A sharp fall in the global stock markets, prompted by the Russia-Ukraine crisis, surging Brent crude oil prices, US Fed rate hike and rising inflation have driven many retail investors into a panic mode.
Having corrected as much as 13 percent since January 17, the S&P BSE Sensex and CNX NSE Nifty have recovered, but are still down by about six percent.
Many retail investors have been thinking of either stopping or redeeming their mutual fund investments and putting the money in bank deposits. But this is not the first time the markets are facing a crisis of such magnitude. There have been situations since 1991, when at least one event in a decade has led to a crash in the benchmark indices by more than 35 percent in India.

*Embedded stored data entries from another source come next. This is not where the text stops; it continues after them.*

Lemma clean_tweet_ind (P : str -> str -> Prop) :
  P [] [] ->
  (forall c rest after, match_at (c :: rest) = Some after ->
     P after (clean_tweet after) -> P (c :: rest) (clean_tweet after)) ->
  (forall c rest, match_at (c :: rest) = None ->
     P rest (clean_tweet rest) -> P (c :: rest) (c :: clean_tweet rest)) ->
  forall t, P t (clean_tweet t).
Proof.
  intros Hnil Hdrop Hkeep t.
  remember (length t) as n eqn:E. revert t E.
  induction n as [n IH] using lt_wf_ind; intros [|c rest] ->.
  - simp clean_tweet.
  - destruct (match_at (c :: rest)) as [after|] eqn:M.
    + rewrite (clean_tweet_drop _ _ _ M). apply Hdrop; [assumption|].
      apply (IH (length after)); [now apply match_at_length in M|reflexivity].
    + rewrite (clean_tweet_keep _ _ M). apply Hkeep; [assumption|].
      apply (IH (length rest)); [simpl; lia|reflexivity].
Qed.

Lemma all_url_chars_of_scheme :
  Forall (fun c => url_char c = true) (lit "http://") /\
  Forall (fun c => url_char c = true) (lit "https://").
Proof. split; repeat constructor. Qed.

(** A needed prefix made of pattern characters lies before any stop. *)
Lemma prefix_before_stop (p a b rest : str) :
  Forall (fun c => url_char c = true) p ->
  stops b -> a ++ b = p ++ rest -> exists rest', a = p ++ rest'.
Proof.
  intros Hp Hb. revert a; induction Hp as [|c p Hc Hp IH]; intros a E.
  - now exists a.
  - destruct a as [|d a]; simpl in E.
    + subst b. simpl in Hb. congruence.
    + inversion E; subst. destruct (IH a H1) as [r' ->]. now exists r'.
Qed.

Lemma starts_url_app a b : starts_url a -> starts_url (a ++ b).
Proof.
  intros (x & body & U & [-> | ->]); exists x, (body ++ b);
    (split; [assumption|]); [left | right];
    now rewrite <- app_assoc.
Qed.

Lemma starts_url_before_stop a b :
  stops b -> starts_url (a ++ b) -> starts_url a.
Proof.
  intros Hb (x & body & U & E).
  destruct all_url_chars_of_scheme as [H1 H2].
  assert (Hx : Forall (fun c => url_char c = true) [x]) by now constructor.
  destruct E as [E | E].
  - destruct (prefix_before_stop (lit "http://" ++ [x]) a b body) as [r ->];
      [apply Forall_app; now split | assumption | now rewrite <- app_assoc |].
    exists x, r. split; [assumption|]. left. now rewrite <- app_assoc.
  - destruct (prefix_before_stop (lit "https://" ++ [x]) a b body) as [r ->];
      [apply Forall_app; now split | assumption | now rewrite <- app_assoc |].
    exists x, r. split; [assumption|]. right. now rewrite <- app_assoc.
Qed.

(** The output is a prefix of the input followed by a stop. *)
Lemma clean_tweet_prefix_then_stop t :
  exists k b, clean_tweet t = firstn k t ++ b /\ stops b.
Proof.
  pattern t, (clean_tweet t). apply clean_tweet_ind; clear t.
  - exists 0, []. now split.
  - intros c rest after M _. exists 0, (clean_tweet after). split; [reflexivity|].
    apply match_at_spec in M as (x & body & _ & _ & ->).
    pose proof (after_run_stops body) as St.
    destruct (after_run body) as [|d r]; [now simp clean_tweet|].
    rewrite clean_tweet_keep; [exact St|].
    now apply match_at_stop.
  - intros c rest M (k & b & E & St). exists (S k), b. simpl.
    now rewrite E.
Qed.

(** No suffix of the output begins with a match. *)
Lemma clean_tweet_no_match t pre s :
  clean_tweet t = pre ++ s -> match_at s = None.
Proof.
  revert pre s. pattern t, (clean_tweet t). apply clean_tweet_ind; clear t.
  - intros pre s E. symmetry in E. apply app_eq_nil in E as [_ ->].
    reflexivity.
  - intros c rest after _ IH pre s E. exact (IH pre s E).
  - intros c rest M IH [|d pre] s E; simpl in E.
    + subst s.
      destruct (match_at (c :: clean_tweet rest)) as [r|] eqn:M'; [|reflexivity].
      exfalso.
      assert (S1 : starts_url (c :: clean_tweet rest))
        by (apply match_at_starts; congruence).
      destruct (clean_tweet_prefix_then_stop rest) as (k & b & E & St).
      rewrite E in S1.
      apply (starts_url_before_stop (c :: firstn k rest) b St) in S1.
      apply (starts_url_app _ (skipn k rest)) in S1.
      simpl in S1. rewrite firstn_skipn in S1.
      apply match_at_starts in S1. congruence.
    + inversion E; subst. exact (IH pre s H1).
Qed.

Lemma url_char_group c : url_char c = true -> group [c].
Proof.
  unfold url_char. intros H.
  destruct (cls_letter c) eqn:A; [now apply group_letter|].
  destruct (cls_digit c) eqn:B; [now apply group_digit|].
  destruct (cls_symbol c) eqn:C; [now apply group_symbol|].
  destruct (cls_punct c) eqn:D; [now apply group_punct|discriminate].
Qed.

Lemma url_chars_group_plus x l :
  url_char x = true -> Forall (fun c => url_char c = true) l ->
  group_plus (x :: l).
Proof.
  intros Hx Hl. revert x Hx. induction Hl as [|y l Hy Hl IH]; intros x Hx.
  - apply plus_one. now apply url_char_group.
  - apply (plus_more [x] (y :: l)); [now apply url_char_group | now apply IH].
Qed.

Lemma group_plus_head body :
  group_plus body -> exists x b, body = x :: b /\ url_char x = true.
Proof.
  assert (G : forall u, group u -> exists x b, u = x :: b /\ url_char x = true).
  { intros u [c H|c H|c H|c H|h1 h2 H1 H2]; eexists _, _;
      (split; [reflexivity|]); try (unfold url_char; rewrite H);
      rewrite ?orb_true_r; reflexivity. }
  intros [u Hu | u v Hu _]; destruct (G u Hu) as (x & b & -> & U).
  - now exists x, b.
  - now exists x, (b ++ v).
Qed.

Lemma url_shaped_starts u post : url_shaped u -> starts_url (u ++ post).
Proof.
  intros [body H | body H]; destruct (group_plus_head body H) as (x & b & -> & U);
    exists x, (b ++ post); (split; [assumption|]); [left | right];
    now rewrite <- app_assoc.
Qed.

(** What a match at the head removes is in the language of the pattern. *)
Lemma match_at_shaped s after :
  match_at s = Some after ->
  exists u, url_shaped u /\ s = u ++ after /\ stops after.
Proof.
  intros M. apply match_at_spec in M as (x & body & U & E & ->).
  pose proof (url_chars_group_plus x (url_run body) U (run_all_url body)) as G.
  destruct E as [-> | ->].
  - exists (lit "http://" ++ x :: url_run body). repeat split.
    + now apply shaped_http.
    + rewrite <- app_assoc. simpl. now rewrite <- run_split.
    + apply after_run_stops.
  - exists (lit "https://" ++ x :: url_run body). repeat split.
    + now apply shaped_https.
    + rewrite <- app_assoc. simpl. now rewrite <- run_split.
    + apply after_run_stops.
Qed.

Lemma clean_tweet_url_free t : url_free (clean_tweet t).
Proof.
  intros pre u post E Hu.
  apply clean_tweet_no_match in E.
  apply (url_shaped_starts u post), match_at_starts in Hu. congruence.
Qed.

A villain called ‘timing the market’
Many new investors make the mistake of exiting their equity funds when markets are falling. They think it is better to get out of the markets and re-enter when the market starts to recover. But it is almost impossible to time the markets. Timing the market refers to the idea of buying a stock at the bottom and selling it at the top.
Performing this consistently is very difficult and potentially very dangerous. Investors who attempt this may succeed on certain occasions, but constant success is very hard.
A bear market can often prompt investors to try and time the markets. If your timing goes wrong, your losses will be heavy. Timing the market can negatively impact your returns.
When a market downturn occurs, it is important to be aware of the long term. This can help one to maintain some perspective, because if we see historically, stocks have consistently given positive returns.
Even when the stock markets were bearish, historically, stocks have recovered and reached new heights. In 2020, during the COVID-19 breakout, the CNX NSE Nifty 50 fell from the 12,430 levels in January to about 7,600 levels in March, but it recovered and reached a new high of 18,600 by October 2021. In about 18 months, the market recovered all the losses and made a new high.
A diversified fund can help
Since timing the market is difficult, a diversified portfolio and a long-term perspective can help reduce the fear that accompanies a volatile market. In the short term, your portfolio may be in the red and showing some serious losses, but don’t lose heart and stay invested for a longer period of time. This would ensure that you are in the market during the best-performing month.
A diversified portfolio helps you to reduce losses and manage risk. When the value of one stock or investment falls heavily, there may be another stock which may have fallen not-so-sharply or not fallen at all. As a result, the portfolio’s overall performance has a lesser chance of being volatile.
A new investor may not have much knowledge about how to diversify the portfolio, but fund managers who manage and operate mutual funds allocate investors’ money in different stocks and sectors. These experts keep a close watch on the markets and take care of all the challenges.
Hence, during bad times, rather than panicking and exiting the investment portfolio, one should either stay patient and stop looking at the market for some time or start to buy the dip and average out the prices by accumulating more units. Continue with your monthly systematic investment plans (SIPs) and accumulate mutual fund units during the so-called ‘sale period’ and wait for the green line to show up on your statement.
This, too, shall pass and it will lead to another beautiful upward journey.